Ieri si è finalmente conosciuta la decisione della Federal Reserve (FED). Come abbiamo sostenuto non si aveva evidenza né a favore né contro il rialzo dei tassi. In altre parole, la decisione della FED non poteva essere guidata dall'evidenza dei dati.

 

 

 

Il comunicato della FED di ieri mostra come essa tema una correzione dei mercati non (solo) statunitensi: “Recent global economic and financial developments may restrain economic activity somewhat ...”. Questo è quanto scritto nel comunicato di settembre e ribadito nella conferenza stampa. In quello di giugno i problemi dell'economia globale non erano menzionati (e questa è la prima novità).

La previsione - offerta in forma di tabella – sugli Stati Uniti è quella di leggero miglior andamento del PIL statunitense nel 2015 rispetto alla previsione precedente, ma di un suo leggero peggior andamento negli anni successivi: alla fine, si ha un PIL che cresce intorno al 2%, con un'inflazione che tende al 2%. I tassi sono previsti in lento rialzo (e questa è la seconda novità) nel corso del tempo fino a raggiungere il 3% fra la fine del 2017 e l'inizio del 2018.

La decisione è stata quella di lasciare i tassi dove sono, quindi di fatto di sostenere i prezzi delle attività finanziarie negli Stati Uniti, intanto che i tassi nulli non mettono in difficoltà i paesi emergenti indebitati in dollari. Un rialzo dei tassi, infatti, alzerebbe il costo del debito che per di più è in una moneta che si rivaluta. Alla fine, il timore di una correzione dei prezzi delle attività finanziarie ha prevalso sul timore – anche perché non si hanno ancora segnali - di un riscaldamento dell'economia reale statunitense.
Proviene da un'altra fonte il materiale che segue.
(* ===== verification/Topological.v ===== *)
(** Kahn's algorithm of [kernel/graph/topological_order.hpp] and its
    correctness: a linearisation when the graph has no cycle, [None] otherwise. *)

From S2P Require Import Prelude Graph Kahn.

Section topological.
Context {K P : Type} {KEq : EqDecision K} {KCnt : Countable K} {KOrd : OrdKey K}.
Implicit Types (g : AdjacencyGraph K P) (order : list K) (remaining : gmap K nat).

(** ** The algorithm *)

(** [remaining[node] = in_edges( node ).size()] for every node. *)
Definition in_degrees (g : AdjacencyGraph K P) : gmap K nat :=
  foldl (λ m n, <[n := length (in_edges g n)]> m) ∅ (nodes g).

(** The nodes nothing points at, in ascending order. *)
Definition seed (g : AdjacencyGraph K P) (remaining : gmap K nat) : list K :=
  filter (λ n, remaining !! n = Some 0%nat) (nodes g).

(** The body of the inner loop: one out-edge of the node at the cursor. *)
Definition relax (st : gmap K nat * list K) (e : OutgoingEdge K P)
    : gmap K nat * list K :=
  let '(remaining, order) := st in
  match remaining !! target e with
  | None | Some 0%nat => (remaining, order)
  | Some (S fewer) =>
    (<[target e := fewer]> remaining,
     if decide (fewer = 0%nat) then order ++ [target e] else order)
  end.

(** The cursor walks [order] while [order] grows behind it; [None] is a run that
    used up its fuel. *)
Fixpoint kahn (fuel : nat) (g : AdjacencyGraph K P) (cursor : nat)
    (remaining : gmap K nat) (order : list K) : option (list K) :=
  match order !! cursor with
  | None => Some order
  | Some node =>
    match fuel with
    | O => None
    | S fuel' =>
      let '(remaining', order') := foldl relax (remaining, order) (out_edges g node) in
      kahn fuel' g (S cursor) remaining' order'
    end
  end.

(** Each node enters [order] once, so [node_count] iterations are enough
    ([kahn_total]). *)
Definition topological_order (g : AdjacencyGraph K P) : option (list K) :=
  let remaining := in_degrees g in
  match kahn (node_count g) g 0 remaining (seed g remaining) with
  | Some order => if decide (length order = node_count g) then Some order else None
  | None => None
  end.

(** ** The loop invariant

    [done] holds the edges relaxed so far: the out-edges of the first [cursor]
    nodes of [order] (plus some of the next node's). *)

Definition predecessors (g : AdjacencyGraph K P) (n : K) : list K := target <$> in_edges g n.

Record kahn_inv g (done : gset (K * K)) remaining order : Prop := {
  ki_count : ∀ n, is_Some (outgoing_ g !! n) →
    remaining !! n = Some (pending (predecessors g) done n);
  ki_state : kahn_state (dom (outgoing_ g)) (predecessors g) done order
}.

(** ** Facts about the counts *)

Lemma foldl_insert_lookup {A B} `{Countable A} (f : A → B) (l : list A) (m : gmap A B) k :
  foldl (λ m n, <[n := f n]> m) m l !! k = if decide (k ∈ l) then Some (f k) else m !! k.
Proof.
  revert m. induction l as [|a l IH]; intros m; cbn.
  - rewrite decide_False; [done|apply not_elem_of_nil].
  - rewrite IH, lookup_insert. repeat case_decide; set_solver.
Qed.

Lemma precedes_arc g a b : WF g → precedes (predecessors g) a b ↔ arc g a b.
Proof.
  intros Hwf. unfold precedes, predecessors, arc. rewrite list_elem_of_fmap. split.
  - intros ([a' p] & -> & Hin). exists p. by apply (wf_mirror g Hwf).
  - intros [p Hp]. exists (MkEdge a p). split; [done|]. by apply (wf_mirror g Hwf).
Qed.

Lemma predecessors_NoDup g n : WF g → NoDup (predecessors g n).
Proof. intros Hwf. apply sorted_edges_NoDup, (wf_in g Hwf). Qed.

Lemma in_degrees_lookup g n :
  in_degrees g !! n =
    if decide (is_Some (outgoing_ g !! n)) then Some (length (in_edges g n)) else None.
Proof.
  unfold in_degrees. rewrite foldl_insert_lookup, lookup_empty.
  apply decide_ext. apply elem_of_sorted_keys.
Qed.

Lemma kahn_inv_init g :
  WF g → kahn_inv g ∅ (in_degrees g) (seed g (in_degrees g)).
Proof.
  intros Hwf. split.
  - intros n Hn. rewrite in_degrees_lookup, decide_True, pending_nothing by done.
    unfold predecessors. by rewrite length_fmap.
  - apply kahn_start; [apply NoDup_filter, sorted_keys_NoDup|].
    intros n. unfold seed, nodes, predecessors.
    rewrite list_elem_of_filter, elem_of_sorted_keys, in_degrees_lookup, elem_of_dom.
    case_decide; destruct (in_edges g n); naive_solver.
Qed.

(** One edge: the loop body retires exactly the arc it looks at, and appends its
    end to [order] exactly when that was the last arc into it. *)
Lemma relax_inv g done remaining order p t q :
  WF g → kahn_inv g done remaining order →
  MkEdge t q ∈ out_edges g p → p ∈ order → (p, t) ∉ done →
  ∃ remaining' tail,
    relax (remaining, order) (MkEdge t q) = (remaining', order ++ tail) ∧
    kahn_inv g ({[(p, t)]} ∪ done) remaining' (order ++ tail).
Proof.
  intros Hwf [Hc Hs] Hin Hp Hfresh.
  pose proof (wf_target_is_node g p t q Hwf Hin) as Ht.
  assert (precedes (predecessors g) p t) as Harc by (apply precedes_arc; [done|by exists q]).
  pose proof (λ n, pending_retire (predecessors g) done p t n (predecessors_NoDup g t Hwf) Harc Hfresh)
    as Hpe.
  set (fewer := pending (predecessors g) ({[(p, t)]} ∪ done) t).
  exists (<[t := fewer]> remaining), (if decide (fewer = 0%nat) then [t] else []). split.
  { cbn. rewrite (Hc t Ht), (Hpe t), decide_True by done. fold fewer.
    case_decide; [done|]. by rewrite app_nil_r. }
  split.
  - intros n Hn. rewrite lookup_insert. destruct (decide (t = n)) as [->|E]; [done|].
    rewrite (Hc n Hn), (Hpe n), decide_False by done. done.
  - apply kahn_retire; try done; [by apply predecessors_NoDup|by apply elem_of_dom].
Qed.

(** The inner loop over the out-edges of [p]. *)
Lemma relax_all g p es done remaining order :
  WF g → kahn_inv g done remaining order → p ∈ order →
  (∀ e, e ∈ es → e ∈ out_edges g p) → NoDup (target <$> es) →
  (∀ t, t ∈ target <$> es → (p, t) ∉ done) →
  ∃ remaining' tail done',
    foldl relax (remaining, order) es = (remaining', order ++ tail) ∧
    kahn_inv g done' remaining' (order ++ tail) ∧
    (∀ a b, (a, b) ∈ done' ↔ (a, b) ∈ done ∨ a = p ∧ b ∈ target <$> es).
Proof.
  intros Hwf. revert done remaining order.
  induction es as [|[t q] es IH]; intros done remaining order Hinv Hp Hin Hnd Hfresh.
  { exists remaining, [], done. rewrite app_nil_r. cbn. split_and!; [done..|].
    intros. rewrite elem_of_nil. tauto. }
  rewrite fmap_cons in *. apply NoDup_cons in Hnd as [Ht Hnd].
  destruct (relax_inv g done remaining order p t q) as (rem1 & tail1 & Hrel & Hinv1);
    [done..|apply Hin; by left|done|apply Hfresh; by left|].
  destruct (IH ({[(p, t)]} ∪ done) rem1 (order ++ tail1)) as (rem2 & tail2 & done2 & Hfold & Hinv2 & Hdone2);
    [done|apply elem_of_app; by left|intros; apply Hin; by right|done| |].
  { intros u Hu. assert (u ≠ t) by (intros ->; done).
    specialize (Hfresh u). set_solver. }
  exists rem2, (tail1 ++ tail2), done2. rewrite app_assoc. cbn [foldl]. rewrite Hrel.
  split_and!; [done..|]. intros a b. rewrite Hdone2. cbn. set_solver.
Qed.

(** The outer loop runs to the end of [order] within its fuel. *)
Lemma kahn_total g fuel cursor done remaining order :
  WF g → kahn_inv g done remaining order →
  (∀ a b, (a, b) ∈ done ↔ arc g a b ∧ a ∈ take cursor order) →
  (cursor ≤ length order)%nat → (node_count g ≤ fuel + cursor)%nat →
  ∃ order' remaining' done',
    kahn fuel g cursor remaining order = Some order' ∧
    kahn_inv g done' remaining' order' ∧
    (∀ a b, (a, b) ∈ done' ↔ arc g a b ∧ a ∈ order').
Proof.
  intros Hwf. revert cursor done remaining order.
  induction fuel as [|fuel IH]; intros cursor done remaining order Hinv Hdone Hcur Hfuel.
  all: cbn; destruct (order !! cursor) as [p|] eqn:Ep.
  2,4: exists order, remaining, done; split_and!; [done..|];
    apply lookup_ge_None in Ep; rewrite take_ge in Hdone by done; apply Hdone.
  { apply lookup_lt_Some in Ep.
    pose proof (kahn_bounded _ _ _ _ (ki_state _ _ _ _ Hinv)) as Hb.
    rewrite size_dom in Hb. unfold node_count in Hfuel. lia. }
  pose proof (list_elem_of_lookup_2 _ _ _ Ep) as Hp.
  destruct (relax_all g p (out_edges g p) done remaining order)
    as (rem1 & tail & done1 & Hfold & Hinv1 & Hdone1); [done..|apply sorted_edges_NoDup, (wf_out g Hwf)| |].
  { intros t Ht [_ Hpt]%Hdone. apply list_elem_of_lookup in Hpt as [i Hi].
    pose proof Hi as Hlt%lookup_lt_Some. rewrite lookup_take in Hi.
    case_decide; [|done]. pose proof (NoDup_lookup order i cursor p (ks_nodup _ _ _ _ (ki_state _ _ _ _ Hinv)) Hi Ep). lia. }
  rewrite Hfold. apply (IH (S cursor) done1); [done| |rewrite length_app;
    apply lookup_lt_Some in Ep; lia|lia].
  intros a b. rewrite Hdone1, Hdone.
  rewrite take_app_le by (apply lookup_lt_Some in Ep; lia).
  rewrite (take_S_r _ _ _ Ep), elem_of_app, list_elem_of_singleton.
  assert (b ∈ target <$> out_edges g p ↔ arc g p b) as ->; [|naive_solver].
  rewrite list_elem_of_fmap. unfold arc. split; [intros ([] & -> & ?)|intros [q ?]]; eauto.
  by exists (MkEdge b q).
Qed.

Lemma kahn_final g :
  WF g → ∃ order remaining done,
    kahn (node_count g) g 0 (in_degrees g) (seed g (in_degrees g)) = Some order ∧
    kahn_inv g done remaining order ∧
    (∀ a b, (a, b) ∈ done ↔ arc g a b ∧ a ∈ order).
Proof.
  intros Hwf. apply (kahn_total g _ 0 ∅); [done|by apply kahn_inv_init| |lia|lia].
  intros a b. cbn. rewrite elem_of_nil. set_solver.
Qed.

Lemma topological_order_Some g order :
  WF g → topological_order g = Some order →
  order ≡ₚ nodes g ∧
  (∀ i n p, order !! i = Some n → arc g p n → p ∈ take i order).
Proof.
  intros Hwf. unfold topological_order.
  destruct (kahn_final g Hwf) as (o & rem & dn & -> & Hinv & _).
  case_decide as Hlen; [|done]. intros [= <-]. destruct Hinv as [_ [Ho Hnd _ Hb]]. split.
  - apply submseteq_length_Permutation.
    + apply NoDup_submseteq; [done|]. intros n Hn. apply elem_of_sorted_keys, elem_of_dom. by apply Ho.
    + unfold nodes. rewrite length_sorted_keys. unfold node_count in Hlen. lia.
  - intros i n p Hi Harc%precedes_arc; [|done]. by eapply Hb.
Qed.

Lemma topological_order_None g :
  WF g → topological_order g = None → ∃ x, tc (arc g) x x.
Proof.
  intros Hwf. unfold topological_order.
  destruct (kahn_final g Hwf) as (o & rem & dn & -> & [_ Hs] & Hdone).
  case_decide as Hlen; [done|]. intros _.
  destruct (kahn_stuck _ _ dn o Hs) as [x Hx].
  - intros a b. by rewrite precedes_arc, Hdone.
  - intros a b [p Hp]%precedes_arc; [|done]. rewrite !elem_of_dom.
    split; [by eapply out_edge_is_node|by eapply wf_target_is_node].
  - rewrite size_dom. done.
  - exists x. revert Hx. apply tc_iff. intros a b. symmetry. by apply precedes_arc.
Qed.

(** A path goes strictly forward in a linearisation. *)
Lemma topological_order_forward g order a b i j :
  WF g → topological_order g = Some order → tc (arc g) a b →
  order !! i = Some a → order !! j = Some b → (i < j)%nat.
Proof.
  intros Hwf Ho Htc Hi Hj. apply topological_order_Some in Ho as [Hp Hb]; [|done].
  assert (NoDup order) as Hnd by (rewrite Hp; apply sorted_keys_NoDup).
  destruct (before_tc (arc g) order a b Hnd Hb Htc j Hj) as (k & Hkj & Hk).
  by rewrite (NoDup_lookup order i k a Hnd Hi Hk).
Qed.

Lemma topological_order_no_cycle g order :
  WF g → topological_order g = Some order → ∀ x, ¬ tc (arc g) x x.
Proof.
  intros Hwf Ho x Htc. pose proof Ho as [Hp _]%topological_order_Some; [|done].
  assert (x ∈ order) as [i Hi]%list_elem_of_lookup.
  { rewrite Hp. apply elem_of_sorted_keys.
    inversion Htc as [? ? [q Hq]|? ? ? [q Hq] _]; subst; by eapply out_edge_is_node. }
  pose proof (topological_order_forward g order x x i i Hwf Ho Htc Hi Hi). lia.
Qed.

End topological.

Section theorems.
Context {K P : Type} {KEq : EqDecision K} {KCnt : Countable K} {KOrd : OrdKey K}.

(** What [topological_order] returns is a linearisation: a permutation of the
    nodes in which whatever reaches [b] along edges stands before [b]. *)
Theorem topological_order_linearises (g : AdjacencyGraph K P) order :
  WF g → topological_order g = Some order →
  order ≡ₚ nodes g ∧
  ∀ a b i j, tc (arc g) a b → order !! i = Some a → order !! j = Some b → (i < j)%nat.
Proof.
  intros Hwf Ho. split; [by apply topological_order_Some|].
  intros. by eapply topological_order_forward.
Qed.

End theorems.

Definition demo_dag : AdjacencyGraph N N :=
  demo_graph (demo_nodes ++ [OpAddEdge 4 1 0; OpAddEdge 1 3 0; OpAddEdge 4 2 0])%N.

Lemma topological_order_linearises_witness :
  [4; 1; 2; 3]%N ≡ₚ nodes demo_dag.
Proof.
  apply (topological_order_linearises demo_dag [4; 1; 2; 3]%N (graph_run_WF _)).
  vm_compute. reflexivity.
Defined.

Section acyclic.
Context {K P : Type} {KEq : EqDecision K} {KCnt : Countable K} {KOrd : OrdKey K}.

(** [topological_order] answers for exactly the acyclic graphs: the nullopt
    means a cycle and nothing else, in particular never a loop that was cut
    short. *)
Theorem topological_order_iff_acyclic (g : AdjacencyGraph K P) :
  WF g → is_Some (topological_order g) ↔ ∀ x, ¬ tc (arc g) x x.
Proof.
  intros Hwf. split.
  - intros [order Ho]. by eapply topological_order_no_cycle.
  - intros Hac. destruct (topological_order g) eqn:E; [eauto|].
    apply topological_order_None in E as [x Hx]; [|done]. by apply Hac in Hx.
Qed.

End acyclic.

Lemma topological_order_iff_acyclic_witness : ¬ tc (arc demo_dag) 1%N 1%N.
Proof.
  refine (proj1 (topological_order_iff_acyclic demo_dag (graph_run_WF _)) _ 1%N).
  exists [4; 1; 2; 3]%N. vm_compute. reflexivity.
Defined.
E' giustificato il timore della FED intorno all'andamento dei paesi in via di sviluppo? La vicenda cinese potrebbe avere un impatto negativo sull'economia. Il dibattito si è aperto e per ora prevale il punto di vista “pessimista”. In altre parole, non si trova chi pensi che la crisi cinese sia finita qui.

Lo schema del ragionamento “pessimista” lo si comprende partendo da tre evidenze: 1) l'economia cinese è in gran parte trainata dagli investimenti (industriali e in infrastrutture) finanziati con un debito copioso; 2) i succitati investimenti cinesi sono un terzo degli investimenti mondiali, ossia il flusso di investimento cinese è un terzo del flusso mondiale; 3) la Cina importa copiosamente materie prime per poter investire – si pensi solo al rame necessario per le infrastrutture.

Basta perciò che gli investimenti si contraggano che abbiamo: 1) una minor domanda di beni capitali prodotti dai paesi terzi; 2) una minor domanda di materie prime prodotte dai paesi terzi; 3) gli investimenti cinesi sono stati eccessivi e quindi vanno in parte cancellati, ciò che ha effetto sui crediti bancari.

Tralasciamo il terzo punto, quello dei crediti bancari cinesi verso le imprese cinesi e concentriamoci sui primi due, ossia sulla minor domanda di beni capitali e materie prime. Gli esportatori di beni capitali sono tedeschi, giapponesi, e coreani, mentre gli esportatori di materie prime sono i paesi petroliferi, quelli minerari, e quelli agricoli. I paesi che esportano materie prime finiscono perciò per avere degli introiti valutari ridotti, in genere in dollari, a fronte di un debito espresso in dollari. E via andando per i rami dell'economia reale e finanziaria.

Lo scheletro del ragionamento mostra in maniera plausibile come la crisi cinese possa avere ancora ripercussioni globali.